CASDA and MWA have begun transferring workloads back to Acacia Ingest, and we will continue to consult with them regarding ramping up the load on the system.

Posted Feb 16, 2024 - 16:59 AWST

Monitoring

Exhaustive examination of the data storage pieces revealed a set which shared a common drive. The daemon serving data from this drive had a silent failure, likely resulting from the degradation of the cluster. This was not automatically resolved when the cluster was stabilised, and had to be found manually.

Once we restarted this daemon, several measures improved markedly:
* Those storage pieces responded normally.
* Garbage collection began to clear.
* Bucket listing worked properly.
* Read and write tests have all succeeded reliably.

Scrubbing is 97% caught up, and further damaged objects have been repaired. This will continue and is not expected to cause any further concerns with operations. The garbage collection backlog is now cleared.

We will continue to test the system and consult with MWA and CASDA about bringing workloads back online.

Posted Feb 15, 2024 - 14:38 AWST

Update

Degraded objects were backfilled to zero on 7th Feb 2024. After the reactivation of the automatic balancer and other direct intervention, the cluster could then be scrubbed, rebalanced and tuned.

Scrubbing is typically a slow background operation but because very little has been able to be done for weeks, there is a backlog to process. We accelerated the process throughout the weekend, and it is now 90% caught up. All damaged objects discovered by scrubbing have now been repaired. Another tuning operation was completed on the morning of 12th Feb 2024.

The above completed tasks have each provided cumulative improvements to the Rados gateway (RGW) services. Their performance is now at the expected level, although it is not yet considered reliable.

There are still items to address, including:

* The remaining 10% of scrubs need to be finalised.

* Garbage collection and listing buckets are ongoing problems and may be related to each other.

* RGW logging and tracing shows some errors and some orphaned objects which warrant further investigation.

The improved performance we are seeing following the completed tasks above now allows us to offer access to Acacia Ingest for READ access only (no data should be deleted). We will discuss details of this with MWA and CASDA in the coming days.
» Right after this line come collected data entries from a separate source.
(* ===== verification/_CoqProject ===== *)
-Q . S2P
Prelude.v
JsString.v
JsNumber.v
Types.v
JsValue.v
Collections.v
JsInteger.v
Lexer.v
Parser.v
Grammar.v
ParserFacts.v
ParserComplete.v
Pieces.v
TypeCheck.v
Compile.v
Runtime.v
RuntimeFacts.v
Trace.v
TypeSound.v
Frame.v
Display.v
DisplayFacts.v
FixedPrice.v
Written.v
TimeTiers.v
Visual.v
VisualFacts.v
Structure.v
Json.v
JsonText.v
Schema.v
RequestRules.v
RequestFacts.v
BillingVars.v
TierExpr.v
TierFacts.v
TaskExpr.v
TaskFacts.v
TaskMatrix.v
TaskBill.v
Currency.v
Catalogue.v
CatalogueFacts.v
DynamicPrice.v
DynamicFacts.v
ModelPricing.v
PricingFacts.v
PricingPanel.v
FlowGraph.v
FlowFacts.v
FlowConserve.v
AdvancedCustom.v
AdvancedFacts.v
ModelMapping.v
ChatMessage.v
StreamControl.v
ChatHandler.v
ChatFacts.v
Conversations.v
ConversationFacts.v
ConversationGroups.v
PlaygroundState.v
PlaygroundFacts.v
PlaygroundSaved.v
PlaygroundStorage.v
StorageFacts.v
CondDisplay.v
CondFacts.v
StatusCodes.v
AuthSession.v
AuthFacts.v
NavModules.v
NavFacts.v
Sidebar.v
SidebarFacts.v
ChannelForm.v
ChannelSettings.v
ChannelSave.v
HttpClient.v
HttpFacts.v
Data ingestion is still generally unavailable, but Pawsey plan to commence user testing of ingest this week.

Posted Feb 12, 2024 - 18:37 AWST

Update

Acacia Ingest Cluster is broadly made up of 2 layers. The top layer is effectively the user interface and contains the load balancers and the Rados gateways providing S3 access, while the bottom layer is the core Ceph storage which manages and monitors the cluster, decides which pieces of data go to which storage nodes, and looks after the health and stability of those nodes and their data.

It is important to note that there has been NO DATA LOSS, due to the resilient design of the system. S3 objects are comprised of pieces, and each piece of data on the Ingest cluster is stored as 11 chunks, each one in a separate place. Three chunks can be lost before that piece goes to read only mode to protect itself. At no time in the entire life of the cluster have any more than two missing chunks of any data been observed.
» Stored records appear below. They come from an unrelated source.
(* ===== verification/JsInteger.v ===== *)
(** Exactness of the arithmetic of JavaScript numbers on integers: sums of
    non-negative integers up to [2 ^ 53] are exact, and differences of integers below
    it have the sign of the exact difference.  The order of finite numbers: a finite number is
    an integer multiple of the least positive one, comparison is comparison of these integers, and
    a difference, although rounded, has the sign of the exact one. *)
From Stdlib Require Import ZArith Lia Bool String SpecFloat Permutation.
From stdpp Require Import base list option.
From S2P Require Import Prelude JsString JsNumber JsValue Collections.

#[local] Open Scope Z_scope.

(** ** Shifts *)

Lemma digits2_log2 p : Zpos (digits2_pos p) = Z.log2 (Zpos p) + 1.
Proof.
  induction p as [p IH|p IH|]; [| |done]; cbn [digits2_pos]; rewrite Pos2Z.inj_succ, IH.
  - rewrite (Pos2Z.inj_xI p), Z.log2_succ_double by lia. lia.
  - rewrite (Pos2Z.inj_xO p), Z.log2_double by lia. lia.
Qed.

Lemma iter_xO m d : Zpos (Pos.iter xO m d) = Zpos m * 2 ^ Zpos d.
Proof.
  induction d as [|d IH] using Pos.peano_ind; [simpl; lia|].
  rewrite Pos.iter_succ, Pos2Z.inj_xO, IH, Pos2Z.inj_succ, Z.pow_succ_r by lia. lia.
Qed.

Definition exact_record (m : Z) : shr_record := Build_shr_record m false false.

Lemma shr_1_exact m : 0 < m -> shr_1 (exact_record (2 * m)) = exact_record m.
Proof. by destruct m. Qed.

Lemma iter_shr_exact p : forall m, 0 < m -> SpecFloat.iter_pos shr_1 p (exact_record (m * 2 ^ Zpos p)) = exact_record m.
Proof.
  induction p as [p IH|p IH|]; intros m Hm; cbn [SpecFloat.iter_pos].
  - replace (m * 2 ^ Zpos p~1) with (2 * (m * 2 ^ Zpos p * 2 ^ Zpos p)).
    + rewrite shr_1_exact by lia. rewrite IH by lia. by apply IH.
    + rewrite (Pos2Z.inj_xI p), Z.pow_add_r, Z.pow_1_r by lia.
      replace (2 * Zpos p) with (Zpos p + Zpos p) by lia. rewrite Z.pow_add_r by lia. lia.
  - replace (m * 2 ^ Zpos p~0) with (m * 2 ^ Zpos p * 2 ^ Zpos p).
    + rewrite IH by lia. by apply IH.
    + rewrite (Pos2Z.inj_xO p). replace (2 * Zpos p) with (Zpos p + Zpos p) by lia.
      rewrite Z.pow_add_r by lia. lia.
  - replace (m * 2 ^ 1) with (2 * m) by lia. by apply shr_1_exact.
Qed.

(** ** Rounding of what is representable *)

(** A mantissa of 53 bits. *)
Definition full_mantissa (q : positive) : Prop := 2 ^ 52 <= Zpos q < 2 ^ 53.

Lemma full_digits q : full_mantissa q -> Zpos (digits2_pos q) = 53.
Proof. intros H. rewrite digits2_log2. rewrite (Z.log2_unique (Zpos q) 52); [done|lia|exact H]. Qed.

Lemma scaled_digits q n : full_mantissa q -> 0 <= n -> Zdigits2 (Zpos q * 2 ^ n) = 53 + n.
Proof.
  intros H Hn. destruct (Zpos q * 2 ^ n) as [|p|p] eqn:E; [lia| |lia].
  cbn [Zdigits2]. rewrite digits2_log2, <- E, Z.log2_mul_pow2 by lia.
  rewrite (Z.log2_unique (Zpos q) 52); [lia|lia|exact H].
Qed.

Lemma fexp_normal x : -1021 <= x -> fexp 53 1024 x = x - 53.
Proof. unfold fexp, emin. lia. Qed.

(** Rounding an exact multiple of the unit in the last place. *)
Lemma round_aux_exact q n e : full_mantissa q -> 0 <= n -> -1074 <= e + n <= 971 ->
  binary_round_aux 53 1024 false (Zpos q * 2 ^ n) e loc_Exact = S754_finite false q (e + n).
Proof.
  intros Hq Hn He. unfold binary_round_aux, shr_fexp. cbn [shr_record_of_loc].
  rewrite scaled_digits, fexp_normal by (done || lia). replace (53 + n + e - 53 - e) with n by lia.
  assert (Hs : shr (exact_record (Zpos q * 2 ^ n)) e n = (exact_record (Zpos q), e + n)).
  { destruct n as [|p|p]; cbn [shr].
    - rewrite Z.mul_1_r, Z.add_0_r. done.
    - by rewrite iter_shr_exact by lia.
    - lia. }
  change (Build_shr_record (Zpos q * 2 ^ n) false false) with (exact_record (Zpos q * 2 ^ n)). rewrite Hs.
  cbn [shr_m exact_record loc_of_shr_record round_nearest_even].
  assert (Hd : Zdigits2 (Zpos q) = 53) by (by apply full_digits).
  rewrite Hd, fexp_normal by lia. replace (53 + (e + n) - 53 - (e + n)) with 0 by lia. cbn [shr shr_m].
  by rewrite (proj2 (Z.leb_le (e + n) (1024 - 53))) by lia.
Qed.

Lemma round_exact m q e j : full_mantissa q -> Zpos q * 2 ^ Z.max 0 j = Zpos m * 2 ^ Z.max 0 (- j) ->
  -1074 <= e + j <= 971 -> binary_round 53 1024 false m e = S754_finite false q (e + j).
Proof.
  intros Hq Hm He. unfold binary_round.
  assert (Hd : Zpos (digits2_pos m) = 53 + j).
  { rewrite digits2_log2. assert (Hl : Z.log2 (Zpos q) = 52) by (by apply Z.log2_unique).
    apply (f_equal Z.log2) in Hm. rewrite !Z.log2_mul_pow2 in Hm by lia. lia. }
  rewrite Hd, fexp_normal by lia. replace (53 + j + e - 53) with (e + j) by lia.
  unfold shl_align. replace (e + j - e) with j by lia. destruct j as [|p|p].
  - change (Z.max 0 0) with 0 in Hm. change (Z.max 0 (- 0)) with 0 in Hm. rewrite Z.pow_0_r in Hm.
    replace (Zpos m) with (Zpos q * 2 ^ 0) by (rewrite Z.pow_0_r; lia).
    by apply round_aux_exact.
  - replace (Zpos m) with (Zpos q * 2 ^ Zpos p).
    + by apply round_aux_exact.
    + rewrite Z.max_r in Hm by lia. rewrite (Z.max_l 0) in Hm by lia. lia.
  - change (Zpos q * 2 ^ 0 = Zpos m * 2 ^ Zpos p) in Hm. rewrite iter_xO, <- Hm.
    rewrite round_aux_exact by (done || lia). by rewrite Z.add_0_r.
Qed.

(** ** Integers *)

(** The canonical mantissa of an integer, and its exponent, at most 1. *)
Lemma canonical_integer z : 0 < z <= 2 ^ 53 -> exists q e, full_mantissa q /\ -52 <= e <= 1 /\
  (z < 2 ^ 53 -> e <= 0) /\ Zpos q * 2 ^ Z.max 0 e = z * 2 ^ Z.max 0 (- e).
Proof.
  intros Hz. destruct (decide (z = 2 ^ 53)) as [->|Hne].
  { exists (Z.to_pos (2 ^ 52)), 1. unfold full_mantissa. split; [lia|]. split; [lia|]. split; [lia|]. reflexivity. }
  pose proof (Z.log2_spec z ltac:(lia)) as Hl. pose proof (Z.log2_nonneg z) as H0.
  assert (Hlt : Z.log2 z < 53) by (apply Z.log2_lt_pow2; lia).
  exists (Z.to_pos (z * 2 ^ (52 - Z.log2 z))), (Z.log2 z - 52).
  assert (Hpow : 2 ^ 52 = 2 ^ Z.log2 z * 2 ^ (52 - Z.log2 z))
    by (rewrite <- Z.pow_add_r by lia; f_equal; lia).
  assert (Hpow2 : 2 ^ 53 = 2 ^ Z.succ (Z.log2 z) * 2 ^ (52 - Z.log2 z))
    by (rewrite <- Z.pow_add_r by lia; f_equal; lia).
  assert (Hp : 0 < 2 ^ (52 - Z.log2 z)) by lia.
  unfold full_mantissa. rewrite !Z2Pos.id by nia. split; [nia|]. split; [lia|]. split; [lia|].
  rewrite Z.max_l by lia. rewrite Z.max_r by lia. rewrite Z.pow_0_r.
  replace (- (Z.log2 z - 52)) with (52 - Z.log2 z) by lia. lia.
Qed.

(** An integer scaled by a power of two is the same number. *)
Lemma normalize_scaled z k : 0 < z <= 2 ^ 53 -> 0 <= k ->
  exists q e, full_mantissa q /\ (z < 2 ^ 53 -> e <= 0) /\ -52 <= e <= 1 /\
    Zpos q * 2 ^ Z.max 0 e = z * 2 ^ Z.max 0 (- e) /\
    binary_normalize 53 1024 (z * 2 ^ k) (- k) false = S754_finite false q e.
Proof.
  intros Hz Hk. destruct (canonical_integer z Hz) as (q & e & Hq & He & Hle & Heq). exists q, e.
  split_and!; [done|done|lia|lia|done|].
  destruct (z * 2 ^ k) as [|m|m] eqn:Em; [lia| |lia]. cbn [binary_normalize].
  replace e with (- k + (e + k)) by lia. apply round_exact; [done| |lia].
  rewrite <- Em. destruct (Z.le_gt_cases 0 e) as [H|H].
  - rewrite Z.max_r in Heq by lia. rewrite (Z.max_l 0 (- e)) in Heq by lia.
    rewrite Z.max_r by lia. rewrite (Z.max_l 0 (- (e + k))) by lia.
    rewrite Z.pow_add_r by lia. rewrite Z.pow_0_r in *. nia.
  - rewrite Z.max_l in Heq by lia. rewrite (Z.max_r 0 (- e)) in Heq by lia. rewrite Z.pow_0_r, Z.mul_1_r in Heq.
    rewrite Heq. destruct (Z.le_gt_cases 0 (e + k)) as [H2|H2].
    + rewrite Z.max_r by lia. rewrite (Z.max_l 0 (- (e + k))) by lia. rewrite Z.pow_0_r, Z.mul_1_r.
      rewrite <- Z.mul_assoc, <- Z.pow_add_r by lia. do 2 f_equal. lia.
    + rewrite Z.max_l by lia. rewrite (Z.max_r 0 (- (e + k))) by lia. rewrite Z.pow_0_r, Z.mul_1_r.
      rewrite <- Z.mul_assoc, <- Z.pow_add_r by lia. do 2 f_equal. lia.
Qed.

Lemma num_of_Z_form z : 0 < z <= 2 ^ 53 -> exists q e, full_mantissa q /\ (z < 2 ^ 53 -> e <= 0) /\
  -52 <= e <= 1 /\ Zpos q * 2 ^ Z.max 0 e = z * 2 ^ Z.max 0 (- e) /\ num_of_Z z = S754_finite false q e.
Proof.
  intros Hz. destruct (normalize_scaled z 0 Hz ltac:(lia)) as (q & e & H). exists q, e.
  unfold num_of_Z. by rewrite Z.pow_0_r, Z.mul_1_r in H.
Qed.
The storage layer been degraded for some time which was exacerbated by the EPO event in December when a number of servers failed due to the high temperature conditions. We have additionally suffered a greater than usual number of server failures since the EPO which we suspect is due to the high temperature conditions experienced in December. This situation peaked following the high voltage maintenance outage on 23 January 2024, leading the service performance to become effectively unuseable.
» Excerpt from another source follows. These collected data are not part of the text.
(** Soundness of the whole parser, with the tokens it read. *)
Lemma parse_sentence n : parse source = Ok n -> sentence n.
Proof.
  unfold parse. destruct (init source) as [st|] eqn:Ei; [|done].
  destruct (expression source parse_fuel 0 st) as [[m st']|] eqn:Ee; [|done].
  case_bool_decide as Hk; simpl; [|done]. intros H. injection H as <-.
  apply init_inv in Ei as (Hlen & Hv & Ei & Hc & Hd0).
  apply (proj1 (parser_sound parse_fuel) _ _ _ _ 128) in Ee
    as (_ & ts & [(rest & Hl & E) [Hct Hb]] & Hd & _); [|lia|lia].
  split; [done|]. split; [done|]. exists ts, (current st'), (cursor st').
  rewrite <- E. split; [econstructor; eauto|]. split; [done|]. split; [|done].
  assert (count st <= MAX_TOKENS) by (rewrite Hc; unfold MAX_TOKENS; lia).
  rewrite Hc in Hct. specialize (Hb H). lia.
Qed.

Lemma parse_tokens n :
  parse source = Ok n ->
  exists ts e c', lexes source body_start (ts ++ [e]) c' /\ kind e = KEnd /\ derives 128 0 ts n.
Proof. intros (_ & _ & ts & e & c' & ? & ? & _ & ?)%parse_sentence. eauto 7. Qed.

Lemma parse_fits n : parse source = Ok n -> node_fits body_start n (length source).
Proof.
  intros (ts & e & c' & Hl & He & Hd)%parse_tokens.
  apply lexes_snoc in Hl as (c1 & Hl & _).
  pose proof body_start_inside as Hb.
  apply lexes_ordered in Hl as [Ho Hc1]; [|done|exact (proj1 derives_solid _ _ _ _ Hd)].
  apply (node_fits_widen body_start _ n c1); [lia|lia|].
  exact (proj1 derives_fits _ 0 ts n Hd _ _ Ho).
Qed.

Lemma parse_spans_nodup n : parse source = Ok n -> NoDup (map node_span (subnodes n)).
Proof. intros (? & ? & ? & ?)%parse_fits. by apply spans_ok_unique. Qed.

Lemma parse_well_formed n : parse source = Ok n -> well_formed n.
Proof.
  intros (ts & e & c' & _ & _ & Hd)%parse_tokens.
  exact (proj1 derives_well_formed _ _ _ _ Hd).
Qed.

(** * Termination *)

(** How many tokens may still be scanned. *)
Definition remaining (st : pstate) : nat := MAX_TOKENS - count st.

(** The computation does not get stuck, and its result satisfies [Q]. *)
Definition total {A} (r : result exn A) (Q : A -> Prop) : Prop :=
  match r with Ok a => Q a | Err Stuck => False | Err _ => True end.

Lemma total_bind {A B} (m : result exn A) (k : A -> result exn B) Q R :
  total m Q -> (forall a, Q a -> total (k a) R) -> total (let! a := m in k a) R.
Proof. destruct m as [a|[]]; simpl; auto. Qed.

Lemma total_weaken {A} (r : result exn A) (Q R : A -> Prop) :
  total r Q -> (forall a, Q a -> R a) -> total r R.
Proof. destruct r as [a|[]]; simpl; auto. Qed.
Recovery operations continue, and as they stabilise this will allow discovery as to whether the user interface layer is exhibiting its own problems, or has been returning 504 gateway timeout errors because of the degraded storage layer.

Posted Feb 06, 2024 - 17:10 AWST

Update

As communicated directly with key stakeholders, the service remains offline while rebalancing and other fault finding continues. Alternative arrangements have been made meanwhile for object storage, which will assist with some aspects of operations.

Posted Feb 05, 2024 - 20:03 AWST

Investigating

Unfortunately the tested change did not have the desired outcome, however it did help discover further issues which warrant further investigation. With the current rebalancing requirements and performance degraded to the point of timeouts, a decision has been taken to take the service offline for the weekend.

Further updates will be provided on Monday.

Posted Feb 02, 2024 - 14:44 AWST

Identified

Pawsey staff believe they have identified the cause of the performance degradation and are currently testing a configuration change.

Posted Jan 31, 2024 - 12:54 AWST

Investigating

Performance on the Rados gateways has become unreliable. We are investigating the issue.

Posted Jan 30, 2024 - 09:43 AWST

This incident affected: Storage Systems (Acacia - Ingest).